For the entries below, print exactly the lines between the line holding "TimeClip (UTC (MakeDate" and the line holding "Module Double.", inclusive, and nothing else.

_ _ _

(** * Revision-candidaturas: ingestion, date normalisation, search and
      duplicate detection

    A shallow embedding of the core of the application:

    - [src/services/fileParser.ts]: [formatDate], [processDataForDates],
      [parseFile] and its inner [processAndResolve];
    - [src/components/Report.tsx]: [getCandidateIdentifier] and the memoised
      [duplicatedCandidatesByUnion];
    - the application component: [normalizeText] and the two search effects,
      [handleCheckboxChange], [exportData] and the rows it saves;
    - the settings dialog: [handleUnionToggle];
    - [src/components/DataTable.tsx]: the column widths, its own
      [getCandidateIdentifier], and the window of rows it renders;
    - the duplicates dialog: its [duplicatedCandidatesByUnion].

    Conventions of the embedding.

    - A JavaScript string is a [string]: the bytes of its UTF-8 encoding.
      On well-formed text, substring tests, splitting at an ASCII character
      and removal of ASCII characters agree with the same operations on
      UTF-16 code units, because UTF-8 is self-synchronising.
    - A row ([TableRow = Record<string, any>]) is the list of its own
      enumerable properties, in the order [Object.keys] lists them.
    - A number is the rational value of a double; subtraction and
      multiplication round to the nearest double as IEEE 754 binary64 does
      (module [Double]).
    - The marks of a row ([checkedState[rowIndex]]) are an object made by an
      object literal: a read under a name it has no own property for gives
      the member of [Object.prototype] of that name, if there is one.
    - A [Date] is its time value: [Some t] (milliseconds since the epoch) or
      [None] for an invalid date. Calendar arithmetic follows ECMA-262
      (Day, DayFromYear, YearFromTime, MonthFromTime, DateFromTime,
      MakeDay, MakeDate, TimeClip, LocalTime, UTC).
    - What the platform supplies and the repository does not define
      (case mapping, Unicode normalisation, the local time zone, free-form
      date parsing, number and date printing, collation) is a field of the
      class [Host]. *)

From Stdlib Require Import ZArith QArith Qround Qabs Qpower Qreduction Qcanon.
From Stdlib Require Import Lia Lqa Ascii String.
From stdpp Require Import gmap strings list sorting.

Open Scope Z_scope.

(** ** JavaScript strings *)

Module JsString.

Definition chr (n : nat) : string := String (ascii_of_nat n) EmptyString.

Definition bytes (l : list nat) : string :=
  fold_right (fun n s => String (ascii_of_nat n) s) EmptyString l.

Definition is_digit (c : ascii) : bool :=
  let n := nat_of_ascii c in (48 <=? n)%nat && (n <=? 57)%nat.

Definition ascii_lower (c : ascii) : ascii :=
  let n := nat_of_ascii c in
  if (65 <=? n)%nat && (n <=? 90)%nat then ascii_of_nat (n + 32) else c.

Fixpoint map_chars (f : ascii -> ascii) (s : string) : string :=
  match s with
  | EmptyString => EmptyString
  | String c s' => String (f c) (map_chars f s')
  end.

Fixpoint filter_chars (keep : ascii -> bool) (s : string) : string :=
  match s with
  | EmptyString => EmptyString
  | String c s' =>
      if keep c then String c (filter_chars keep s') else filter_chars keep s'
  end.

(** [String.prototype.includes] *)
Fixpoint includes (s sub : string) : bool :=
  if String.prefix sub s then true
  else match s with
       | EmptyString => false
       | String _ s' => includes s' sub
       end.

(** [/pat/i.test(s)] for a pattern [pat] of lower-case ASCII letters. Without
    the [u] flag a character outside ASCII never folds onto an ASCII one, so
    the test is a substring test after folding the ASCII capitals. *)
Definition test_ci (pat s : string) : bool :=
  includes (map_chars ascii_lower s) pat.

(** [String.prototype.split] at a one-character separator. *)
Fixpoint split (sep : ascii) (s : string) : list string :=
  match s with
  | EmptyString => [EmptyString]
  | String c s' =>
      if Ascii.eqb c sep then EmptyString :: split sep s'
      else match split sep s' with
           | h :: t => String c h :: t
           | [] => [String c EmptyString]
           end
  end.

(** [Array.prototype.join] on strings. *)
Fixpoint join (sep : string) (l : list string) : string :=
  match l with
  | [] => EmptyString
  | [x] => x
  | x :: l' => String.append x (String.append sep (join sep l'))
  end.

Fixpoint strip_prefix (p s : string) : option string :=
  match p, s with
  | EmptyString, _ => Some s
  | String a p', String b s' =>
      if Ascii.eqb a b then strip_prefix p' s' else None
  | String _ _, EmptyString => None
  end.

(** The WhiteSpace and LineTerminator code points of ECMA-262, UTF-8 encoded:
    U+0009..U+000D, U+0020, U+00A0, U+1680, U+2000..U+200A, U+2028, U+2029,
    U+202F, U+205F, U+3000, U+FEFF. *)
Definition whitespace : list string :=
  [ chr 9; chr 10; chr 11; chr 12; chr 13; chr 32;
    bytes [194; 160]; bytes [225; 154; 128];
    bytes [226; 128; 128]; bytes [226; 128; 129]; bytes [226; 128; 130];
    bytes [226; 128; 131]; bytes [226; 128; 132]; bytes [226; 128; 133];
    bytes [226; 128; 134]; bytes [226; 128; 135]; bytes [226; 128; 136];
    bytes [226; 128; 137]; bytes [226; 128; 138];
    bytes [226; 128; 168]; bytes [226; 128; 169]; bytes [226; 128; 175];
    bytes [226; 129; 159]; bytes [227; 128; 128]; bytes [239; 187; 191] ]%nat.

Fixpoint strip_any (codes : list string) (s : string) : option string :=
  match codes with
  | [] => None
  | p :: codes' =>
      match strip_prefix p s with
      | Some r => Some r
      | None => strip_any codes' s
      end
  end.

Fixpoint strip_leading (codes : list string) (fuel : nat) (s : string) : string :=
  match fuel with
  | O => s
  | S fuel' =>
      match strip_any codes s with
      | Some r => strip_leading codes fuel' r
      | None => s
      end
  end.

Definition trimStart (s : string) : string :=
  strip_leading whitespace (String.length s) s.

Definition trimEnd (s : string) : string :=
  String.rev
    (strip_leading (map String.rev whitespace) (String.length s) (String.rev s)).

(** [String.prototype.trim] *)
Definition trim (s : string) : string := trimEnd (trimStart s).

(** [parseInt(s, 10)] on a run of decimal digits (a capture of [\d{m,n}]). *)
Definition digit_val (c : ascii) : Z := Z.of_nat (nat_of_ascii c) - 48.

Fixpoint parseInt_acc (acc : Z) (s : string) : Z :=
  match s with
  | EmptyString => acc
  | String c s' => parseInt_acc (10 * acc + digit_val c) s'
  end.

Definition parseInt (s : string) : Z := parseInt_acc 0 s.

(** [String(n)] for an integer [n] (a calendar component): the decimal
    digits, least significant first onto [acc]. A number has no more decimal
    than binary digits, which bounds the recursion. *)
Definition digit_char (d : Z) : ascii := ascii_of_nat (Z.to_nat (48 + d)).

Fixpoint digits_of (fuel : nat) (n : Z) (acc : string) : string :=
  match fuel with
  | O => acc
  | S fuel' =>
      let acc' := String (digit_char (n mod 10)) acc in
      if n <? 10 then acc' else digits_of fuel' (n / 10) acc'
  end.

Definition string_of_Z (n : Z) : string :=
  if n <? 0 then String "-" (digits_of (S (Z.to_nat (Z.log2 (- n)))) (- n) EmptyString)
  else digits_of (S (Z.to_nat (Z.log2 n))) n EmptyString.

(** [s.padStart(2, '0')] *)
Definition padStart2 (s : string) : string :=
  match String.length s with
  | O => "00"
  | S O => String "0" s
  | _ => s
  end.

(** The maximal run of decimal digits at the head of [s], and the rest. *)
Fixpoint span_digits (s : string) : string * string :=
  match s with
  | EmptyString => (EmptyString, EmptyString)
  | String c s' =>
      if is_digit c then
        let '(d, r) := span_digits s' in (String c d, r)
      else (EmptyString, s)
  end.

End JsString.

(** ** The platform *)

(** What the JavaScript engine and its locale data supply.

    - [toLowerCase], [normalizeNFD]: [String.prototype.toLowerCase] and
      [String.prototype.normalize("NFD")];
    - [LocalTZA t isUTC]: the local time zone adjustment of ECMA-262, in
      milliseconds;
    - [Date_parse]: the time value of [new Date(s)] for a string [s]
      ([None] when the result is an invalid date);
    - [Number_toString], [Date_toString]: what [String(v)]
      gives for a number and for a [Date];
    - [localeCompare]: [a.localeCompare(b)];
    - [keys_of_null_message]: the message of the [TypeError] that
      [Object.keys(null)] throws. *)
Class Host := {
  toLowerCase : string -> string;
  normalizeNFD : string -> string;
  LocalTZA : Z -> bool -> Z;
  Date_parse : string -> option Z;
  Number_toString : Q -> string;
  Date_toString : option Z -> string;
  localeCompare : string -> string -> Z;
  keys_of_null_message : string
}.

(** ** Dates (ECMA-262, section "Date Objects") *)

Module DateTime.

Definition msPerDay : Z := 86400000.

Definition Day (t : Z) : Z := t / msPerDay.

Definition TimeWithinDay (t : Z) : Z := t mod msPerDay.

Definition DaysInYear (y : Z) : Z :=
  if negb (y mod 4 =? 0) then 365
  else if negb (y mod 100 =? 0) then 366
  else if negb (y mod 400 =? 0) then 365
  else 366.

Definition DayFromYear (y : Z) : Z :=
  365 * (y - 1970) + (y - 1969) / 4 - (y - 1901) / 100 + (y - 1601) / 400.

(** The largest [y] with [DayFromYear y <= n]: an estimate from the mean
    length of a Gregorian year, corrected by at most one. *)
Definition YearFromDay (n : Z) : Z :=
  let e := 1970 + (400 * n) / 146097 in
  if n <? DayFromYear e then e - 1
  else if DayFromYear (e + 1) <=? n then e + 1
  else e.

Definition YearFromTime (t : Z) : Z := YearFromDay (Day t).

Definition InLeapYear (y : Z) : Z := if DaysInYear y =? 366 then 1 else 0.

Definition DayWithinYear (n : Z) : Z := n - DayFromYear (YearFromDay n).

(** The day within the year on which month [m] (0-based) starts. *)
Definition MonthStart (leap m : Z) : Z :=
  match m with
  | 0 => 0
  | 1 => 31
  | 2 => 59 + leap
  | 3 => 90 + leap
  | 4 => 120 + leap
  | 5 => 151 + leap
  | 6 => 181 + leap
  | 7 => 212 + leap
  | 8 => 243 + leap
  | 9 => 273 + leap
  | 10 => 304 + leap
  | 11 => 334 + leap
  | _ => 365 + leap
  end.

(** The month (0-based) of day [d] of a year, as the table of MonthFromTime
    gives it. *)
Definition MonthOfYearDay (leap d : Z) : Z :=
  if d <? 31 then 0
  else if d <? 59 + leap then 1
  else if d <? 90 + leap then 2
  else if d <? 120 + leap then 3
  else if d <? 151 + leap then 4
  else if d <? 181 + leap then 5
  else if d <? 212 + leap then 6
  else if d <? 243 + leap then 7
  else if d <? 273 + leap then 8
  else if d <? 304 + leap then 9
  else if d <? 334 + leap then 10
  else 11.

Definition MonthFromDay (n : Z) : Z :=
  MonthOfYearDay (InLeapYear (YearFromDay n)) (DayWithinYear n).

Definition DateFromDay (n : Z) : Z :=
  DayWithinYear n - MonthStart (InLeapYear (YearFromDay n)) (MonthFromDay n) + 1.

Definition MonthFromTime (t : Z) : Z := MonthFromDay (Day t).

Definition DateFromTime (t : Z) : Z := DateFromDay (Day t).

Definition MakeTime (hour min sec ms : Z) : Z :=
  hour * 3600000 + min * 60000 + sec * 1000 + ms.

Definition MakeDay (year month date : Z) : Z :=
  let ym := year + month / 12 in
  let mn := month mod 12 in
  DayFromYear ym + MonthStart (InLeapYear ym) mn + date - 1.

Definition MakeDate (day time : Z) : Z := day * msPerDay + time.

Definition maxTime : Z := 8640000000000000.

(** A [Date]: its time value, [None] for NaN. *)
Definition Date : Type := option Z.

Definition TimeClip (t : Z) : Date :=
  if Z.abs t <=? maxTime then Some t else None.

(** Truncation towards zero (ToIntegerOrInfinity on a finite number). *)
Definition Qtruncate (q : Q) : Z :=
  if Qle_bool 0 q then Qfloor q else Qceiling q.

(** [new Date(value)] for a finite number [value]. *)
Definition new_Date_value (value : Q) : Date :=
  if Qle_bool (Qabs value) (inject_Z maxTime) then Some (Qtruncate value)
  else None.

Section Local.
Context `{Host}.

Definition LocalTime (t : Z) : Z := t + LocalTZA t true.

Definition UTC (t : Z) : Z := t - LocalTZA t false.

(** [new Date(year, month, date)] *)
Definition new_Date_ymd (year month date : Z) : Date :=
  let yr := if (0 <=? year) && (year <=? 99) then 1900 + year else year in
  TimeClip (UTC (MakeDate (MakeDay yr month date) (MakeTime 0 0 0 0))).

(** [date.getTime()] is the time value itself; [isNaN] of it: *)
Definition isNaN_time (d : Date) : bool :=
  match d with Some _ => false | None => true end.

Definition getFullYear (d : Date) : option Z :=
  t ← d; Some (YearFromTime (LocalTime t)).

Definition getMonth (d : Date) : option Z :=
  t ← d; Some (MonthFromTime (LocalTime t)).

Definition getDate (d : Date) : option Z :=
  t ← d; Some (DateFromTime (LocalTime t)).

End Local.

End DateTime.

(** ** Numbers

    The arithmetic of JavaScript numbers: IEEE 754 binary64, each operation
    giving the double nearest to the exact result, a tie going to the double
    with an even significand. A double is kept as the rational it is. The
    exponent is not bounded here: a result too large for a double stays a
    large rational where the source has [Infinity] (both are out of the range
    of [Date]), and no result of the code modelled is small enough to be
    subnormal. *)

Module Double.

_ _ _

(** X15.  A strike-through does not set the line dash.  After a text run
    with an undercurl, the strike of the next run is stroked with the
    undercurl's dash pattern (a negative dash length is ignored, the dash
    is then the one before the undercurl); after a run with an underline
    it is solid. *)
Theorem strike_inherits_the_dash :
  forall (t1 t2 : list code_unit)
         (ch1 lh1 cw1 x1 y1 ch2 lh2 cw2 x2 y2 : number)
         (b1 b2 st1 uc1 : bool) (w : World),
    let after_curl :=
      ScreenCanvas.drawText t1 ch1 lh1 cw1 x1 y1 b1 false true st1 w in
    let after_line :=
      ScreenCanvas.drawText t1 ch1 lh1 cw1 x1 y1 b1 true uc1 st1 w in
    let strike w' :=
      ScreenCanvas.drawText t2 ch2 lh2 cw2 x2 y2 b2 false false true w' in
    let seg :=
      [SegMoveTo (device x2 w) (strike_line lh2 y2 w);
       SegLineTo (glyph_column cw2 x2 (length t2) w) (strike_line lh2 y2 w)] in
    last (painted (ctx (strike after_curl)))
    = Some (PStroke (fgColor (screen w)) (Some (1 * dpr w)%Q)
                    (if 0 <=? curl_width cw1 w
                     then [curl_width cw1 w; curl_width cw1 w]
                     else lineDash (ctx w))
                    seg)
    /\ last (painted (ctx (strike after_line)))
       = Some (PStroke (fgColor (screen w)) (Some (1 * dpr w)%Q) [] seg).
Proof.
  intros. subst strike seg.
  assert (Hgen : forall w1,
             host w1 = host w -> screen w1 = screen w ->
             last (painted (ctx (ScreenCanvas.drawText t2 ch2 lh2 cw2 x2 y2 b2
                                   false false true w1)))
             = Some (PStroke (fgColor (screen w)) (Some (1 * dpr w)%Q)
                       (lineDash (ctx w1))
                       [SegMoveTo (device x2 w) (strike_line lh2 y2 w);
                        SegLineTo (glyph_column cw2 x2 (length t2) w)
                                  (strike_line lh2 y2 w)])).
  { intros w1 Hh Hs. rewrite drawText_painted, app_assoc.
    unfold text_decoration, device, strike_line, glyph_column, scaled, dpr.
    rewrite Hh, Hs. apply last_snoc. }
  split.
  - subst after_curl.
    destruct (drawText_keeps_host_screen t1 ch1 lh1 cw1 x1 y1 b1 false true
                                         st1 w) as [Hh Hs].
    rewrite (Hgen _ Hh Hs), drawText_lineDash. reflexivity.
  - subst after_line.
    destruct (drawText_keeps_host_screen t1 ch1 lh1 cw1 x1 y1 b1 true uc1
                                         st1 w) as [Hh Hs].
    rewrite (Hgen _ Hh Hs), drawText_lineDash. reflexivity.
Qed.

_ _ _

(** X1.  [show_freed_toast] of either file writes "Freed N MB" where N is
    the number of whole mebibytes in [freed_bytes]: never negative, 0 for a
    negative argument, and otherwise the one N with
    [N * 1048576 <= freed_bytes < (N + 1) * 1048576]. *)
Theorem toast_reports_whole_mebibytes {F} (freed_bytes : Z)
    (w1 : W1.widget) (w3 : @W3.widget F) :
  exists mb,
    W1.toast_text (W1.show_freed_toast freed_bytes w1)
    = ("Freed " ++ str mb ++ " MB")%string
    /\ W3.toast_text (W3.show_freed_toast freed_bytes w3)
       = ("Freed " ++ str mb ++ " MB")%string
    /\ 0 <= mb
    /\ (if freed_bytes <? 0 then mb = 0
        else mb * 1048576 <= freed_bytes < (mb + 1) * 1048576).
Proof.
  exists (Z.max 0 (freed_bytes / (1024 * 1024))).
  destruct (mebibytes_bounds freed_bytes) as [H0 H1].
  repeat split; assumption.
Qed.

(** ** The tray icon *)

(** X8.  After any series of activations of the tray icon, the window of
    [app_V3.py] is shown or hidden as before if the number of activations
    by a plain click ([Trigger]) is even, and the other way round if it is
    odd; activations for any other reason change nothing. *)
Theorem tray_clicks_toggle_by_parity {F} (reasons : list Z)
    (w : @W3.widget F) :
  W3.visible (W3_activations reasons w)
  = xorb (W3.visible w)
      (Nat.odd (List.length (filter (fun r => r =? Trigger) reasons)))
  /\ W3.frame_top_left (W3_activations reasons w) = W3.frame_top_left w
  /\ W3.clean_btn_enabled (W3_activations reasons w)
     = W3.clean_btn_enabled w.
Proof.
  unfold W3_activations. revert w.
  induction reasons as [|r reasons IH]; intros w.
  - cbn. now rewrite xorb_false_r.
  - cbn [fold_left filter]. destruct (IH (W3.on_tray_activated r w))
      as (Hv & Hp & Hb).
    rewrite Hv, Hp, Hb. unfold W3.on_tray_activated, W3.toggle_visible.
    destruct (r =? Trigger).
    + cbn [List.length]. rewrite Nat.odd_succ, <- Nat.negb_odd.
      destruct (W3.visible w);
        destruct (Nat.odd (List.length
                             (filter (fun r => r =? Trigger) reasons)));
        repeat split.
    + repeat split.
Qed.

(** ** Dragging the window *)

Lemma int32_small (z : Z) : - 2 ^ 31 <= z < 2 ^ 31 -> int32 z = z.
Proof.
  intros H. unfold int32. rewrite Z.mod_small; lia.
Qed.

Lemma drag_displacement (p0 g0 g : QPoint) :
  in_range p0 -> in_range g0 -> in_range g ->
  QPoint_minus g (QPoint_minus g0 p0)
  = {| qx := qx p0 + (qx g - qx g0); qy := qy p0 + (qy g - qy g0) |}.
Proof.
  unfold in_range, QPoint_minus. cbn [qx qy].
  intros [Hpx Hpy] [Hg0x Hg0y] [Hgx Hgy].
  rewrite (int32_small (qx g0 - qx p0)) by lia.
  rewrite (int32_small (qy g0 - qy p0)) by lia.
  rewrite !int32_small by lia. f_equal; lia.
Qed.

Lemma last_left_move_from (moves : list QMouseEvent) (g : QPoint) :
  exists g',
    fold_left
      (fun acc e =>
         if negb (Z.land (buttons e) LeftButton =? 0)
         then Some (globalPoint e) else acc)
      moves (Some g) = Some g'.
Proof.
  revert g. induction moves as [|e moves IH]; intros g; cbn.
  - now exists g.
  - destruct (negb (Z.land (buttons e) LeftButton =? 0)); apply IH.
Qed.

_ _ _

- [FINAL ANSWER]:
  TimeClip (UTC (MakeDate (MakeDay yr month date) (MakeTime 0 0 0 0))).

(** [date.getTime()] is the time value itself; [isNaN] of it: *)
Definition isNaN_time (d : Date) : bool :=
  match d with Some _ => false | None => true end.

Definition getFullYear (d : Date) : option Z :=
  t ← d; Some (YearFromTime (LocalTime t)).

Definition getMonth (d : Date) : option Z :=
  t ← d; Some (MonthFromTime (LocalTime t)).

Definition getDate (d : Date) : option Z :=
  t ← d; Some (DateFromTime (LocalTime t)).

End Local.

End DateTime.

(** ** Numbers

    The arithmetic of JavaScript numbers: IEEE 754 binary64, each operation
    giving the double nearest to the exact result, a tie going to the double
    with an even significand. A double is kept as the rational it is. The
    exponent is not bounded here: a result too large for a double stays a
    large rational where the source has [Infinity] (both are out of the range
    of [Date]), and no result of the code modelled is small enough to be
    subnormal. *)

Module Double.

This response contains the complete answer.